I’m still freaked out that my horse is secretly broken, though. Every tiny bobble and misstep scares me. I’m terrified I’m doing wrong by him somehow, that I will ruin him. So, I’m trying to take things in baby steps. Baby baby steps. I’ve launched Operation: Super-Stifle! and am walking him up and down the hills out back at least once a week. It’s something we can do even in this insane heatwave. (A couple weeks ago we had a heat advisory all week, with temps around 100 and insane humidity — so that was a week of a lot of baths and zero riding, which hasn’t helped the feeling that we’re woefully unprepared for anything right now.) This Sunday we’re going cross-country schooling at Steepleview. I’m prepared to quit the minute he starts feeling tired. I’m also using it to gauge whether or not to sign up for their recognized show over Labor Day weekend. Some moments I feel like it would be the most fun thing ever and we just have to go do it — and other moments I remember how showing leaves me wanting to vomit the entire week beforehand, and pretty much every moment during it that we aren’t running cross-country. Still, if I never show the nerves will never get better.

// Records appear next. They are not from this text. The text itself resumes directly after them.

(* ===== verification/CancelTokens.v ===== *)
(** * Cancellation scopes and tokens (include/CancelToken.h, src/CancelToken.cpp)

    A scope owns a slot of a fixed table; a token is the slot's index with the slot's
    generation, so a token outlives its scope safely; a scope may have a parent token, and
    a token is cancelled when its slot or one of its ancestors is.  Slots are handed out by
    a lock-free stack whose head carries a tag.  First the token operations on the table,
    then the free stack as a step relation over its atomic accesses. *)

From S2P Require Import Prelude.

(** ** The table *)

Definition kCancelSlots : Z := 65535.
Definition kMaxScopeDepth : nat := 8.
Definition kNoToken : Z := 0xFFFFFFFF.
Definition kCancelledBit : Z := 1.

Record CancelSlot := mkSlot { state : Z; parent : Z; nextFree : Z }.

Definition GenOf (s : Z) : Z := Z.land (Z.shiftr s 32) 0xFFFF.
Definition CancelledIn (s : Z) : bool := negb (Z.land s kCancelledBit =? 0).

(** The table (an untouched slot as the initialiser leaves it) and [FreeHead()]. *)
Record Cancel := mkCancel { table : gmap Z CancelSlot; freeHead : Z }.

Definition slot_of (c : Cancel) (i : Z) : CancelSlot :=
  default (mkSlot 0 kNoToken (if i =? kCancelSlots - 1 then 0 else i + 2)) (table c !! i).

Definition cancel_init : Cancel := mkCancel ∅ 1.

Definition set_slot (i : Z) (s : CancelSlot) (c : Cancel) : Cancel :=
  mkCancel (<[i := s]> (table c)) (freeHead c).

Definition kIndexMask : Z := 0xFFFFFFFF.

(** [(((head >> 32) + 1) << 32) | low], in 64 bits. *)
Definition bump_head (head low : Z) : Z := Z.lor (u64 (Z.shiftl (Z.shiftr head 32 + 1) 32)) low.

Definition AcquireSlot (c : Cancel) : option Z * Cancel :=
  let idx := Z.land (freeHead c) kIndexMask in
  if idx =? 0 then (None, c)
  else (Some (idx - 1), mkCancel (table c) (bump_head (freeHead c) (nextFree (slot_of c (idx - 1))))).

Definition ReleaseSlot (i : Z) (c : Cancel) : Cancel :=
  let s := slot_of c i in
  mkCancel (<[i := mkSlot (state s) (parent s) (Z.land (freeHead c) kIndexMask)]> (table c))
    (bump_head (freeHead c) (i + 1)).

(** ** Tokens *)

Definition token_index (raw : Z) : Z := Z.land raw 0xFFFF.
Definition token_gen (raw : Z) : Z := Z.shiftr raw 16.
Definition Valid (raw : Z) : bool := negb (raw =? kNoToken).

Definition ResolveCancelSlot (c : Cancel) (raw : Z) : option CancelSlot :=
  if kCancelSlots <=? token_index raw then None
  else
    let s := slot_of c (token_index raw) in
    if GenOf (state s) =? token_gen raw then Some s else None.

(** [Cancelled]: at most [depth] links are followed. *)
Fixpoint cancelled_loop (depth : nat) (c : Cancel) (raw : Z) : bool :=
  match depth with
  | O => false
  | S d =>
      if raw =? kNoToken then false
      else if kCancelSlots <=? token_index raw then false
      else
        let s := slot_of c (token_index raw) in
        if negb (GenOf (state s) =? token_gen raw) then false
        else if CancelledIn (state s) then true
        else cancelled_loop d c (parent s)
  end.
Definition Cancelled (c : Cancel) (raw : Z) : bool := cancelled_loop kMaxScopeDepth c raw.
(* ===== verification/EpochModel.v ===== *)
(** * Epoch-based reclamation (include/Epochs.h, src/Epochs.cpp, src/Reclaimer.cpp)

    Readers announce the global epoch in their thread's slot; an unlinked object is
    stamped with the epoch and put into the retiring thread's bag; a gate advances the
    epoch, takes the minimum over the announced slots and frees the older entries; entries
    still protected move to a shared store that other gates sweep.  The state keeps, for
    the proofs, which objects are linked in the client's structures, in which epoch an
    object was unlinked, and which objects each reader has obtained.  The step relation
    interleaves the threads at every access of shared memory; the gate is also given as a
    sequential function. *)

From S2P Require Import Prelude.

(** ** State *)

Record EpochRetired := mkRet { ptr : Z; epoch : Z; deleter : Z }.

Definition kPublishAt : Z := 64.

(** What the caller of [TryReclaim] does next: [Gate(false, _)], [Gate(true, _)], or the
    destructor of [ThreadScope]. *)
Inductive After := Busy | Idle | ScopeEnd.

(** Where a thread stands in [Gate]; the arguments first. *)
Inductive gpc :=
| Out
| GAdv (a : After) (orphans : bool)                 (* AdvanceEpoch: before the load *)
| GCas (a : After) (orphans : bool) (e : Z)         (* before the exchange of e *)
| GTest (a : After) (orphans : bool)                (* TryReclaim: before the empty test *)
| GLoad (a : After) (orphans : bool)                (* MinActiveEpoch: before its first load *)
| GMin (a : After) (orphans : bool) (min : Z) (k : nat)   (* before slot k *)
| GWork (a : After) (orphans : bool) (safe : Z) (todo kept : list EpochRetired)
| GSweep (a : After) (orphans : bool) (safe : Z)
| GTail (a : After).

(** A thread: its slot, the guards open on it (innermost first; the flag is [outermost]),
    the epoch a guard's constructor has loaded, the objects obtained under the guards, the
    bag and its limit, a retire in progress (the object, then its stamp), its gate,
    [t_runsGates] and [t_epochBagDead]. *)
Record thr := mkThr {
  t_slot : Z; t_guards : list bool; t_enter : option Z; t_held : list Z;
  t_bag : list EpochRetired; t_limit : Z; t_ret : option (Z * option Z); t_gate : gpc;
  t_runs : bool; t_dead : bool }.

Definition new_thr (runs : bool) : thr :=
  mkThr SIZE_MAX [] None [] [] kPublishAt None Out runs false.

Definition set_reader (slot : Z) (g : list bool) (e : option Z) (h : list Z) (t : thr) : thr :=
  mkThr slot g e h (t_bag t) (t_limit t) (t_ret t) (t_gate t) (t_runs t) (t_dead t).
Definition set_bag (b : list EpochRetired) (t : thr) : thr :=
  mkThr (t_slot t) (t_guards t) (t_enter t) (t_held t) b (t_limit t) (t_ret t) (t_gate t) (t_runs t) (t_dead t).
Definition set_limit (n : Z) (t : thr) : thr :=
  mkThr (t_slot t) (t_guards t) (t_enter t) (t_held t) (t_bag t) n (t_ret t) (t_gate t) (t_runs t) (t_dead t).
Definition set_ret (r : option (Z * option Z)) (t : thr) : thr :=
  mkThr (t_slot t) (t_guards t) (t_enter t) (t_held t) (t_bag t) (t_limit t) r (t_gate t) (t_runs t) (t_dead t).
Definition set_gate (g : gpc) (t : thr) : thr :=
  mkThr (t_slot t) (t_guards t) (t_enter t) (t_held t) (t_bag t) (t_limit t) (t_ret t) g (t_runs t) (t_dead t).
Definition set_runs (b : bool) (t : thr) : thr :=
  mkThr (t_slot t) (t_guards t) (t_enter t) (t_held t) (t_bag t) (t_limit t) (t_ret t) (t_gate t) b (t_dead t).
Definition set_dead (b : bool) (t : thr) : thr :=
  mkThr (t_slot t) (t_guards t) (t_enter t) (t_held t) (t_bag t) (t_limit t) (t_ret t) (t_gate t) (t_runs t) b.

Record epochs := mkEp {
  globalEpoch : Z; threads : gmap nat thr; orphans : list EpochRetired;
  freed : list EpochRetired; linked : gset Z; unlinked : gmap Z Z }.

Definition put (i : nat) (t : thr) (s : epochs) : epochs :=
  mkEp (globalEpoch s) (<[i := t]> (threads s)) (orphans s) (freed s) (linked s) (unlinked s).

Definition thr_at (s : epochs) (i : nat) : thr := default (new_thr false) (threads s !! i).
Definition epoch_slot (s : epochs) (i : nat) : Z := t_slot (thr_at s i).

To that end I did a little ride-a-test schooling thing a few weeks ago at my barn. You could pick any test, ride it once for the judge, get feedback and a mini-lesson about how to improve that test immediately, then ride it again. I had the best score ever, and while I was tense I did not entirely lose my mind when we hit the ring, so it was an improvement. It helps that the judge was Jodi, who I used to train with. And she had some awesome advice for us, and some really concrete specific thing we should be working on. Namely: shoulder-fore at the canter, especially on the right lead. Do not let him trick me into hold his head up with the inside rein to that direction. Use the long walls instead of circles until he’s more balanced. We have not been doing this enough — I know it will help us enormously, and need to start busting it out now that the weather’s broken.

Okay, this was a really rambling catch-all, but I think I hit all the highlights of the last couple months. Oh! Except the saddle! I bought a dressage saddle. Update for another time.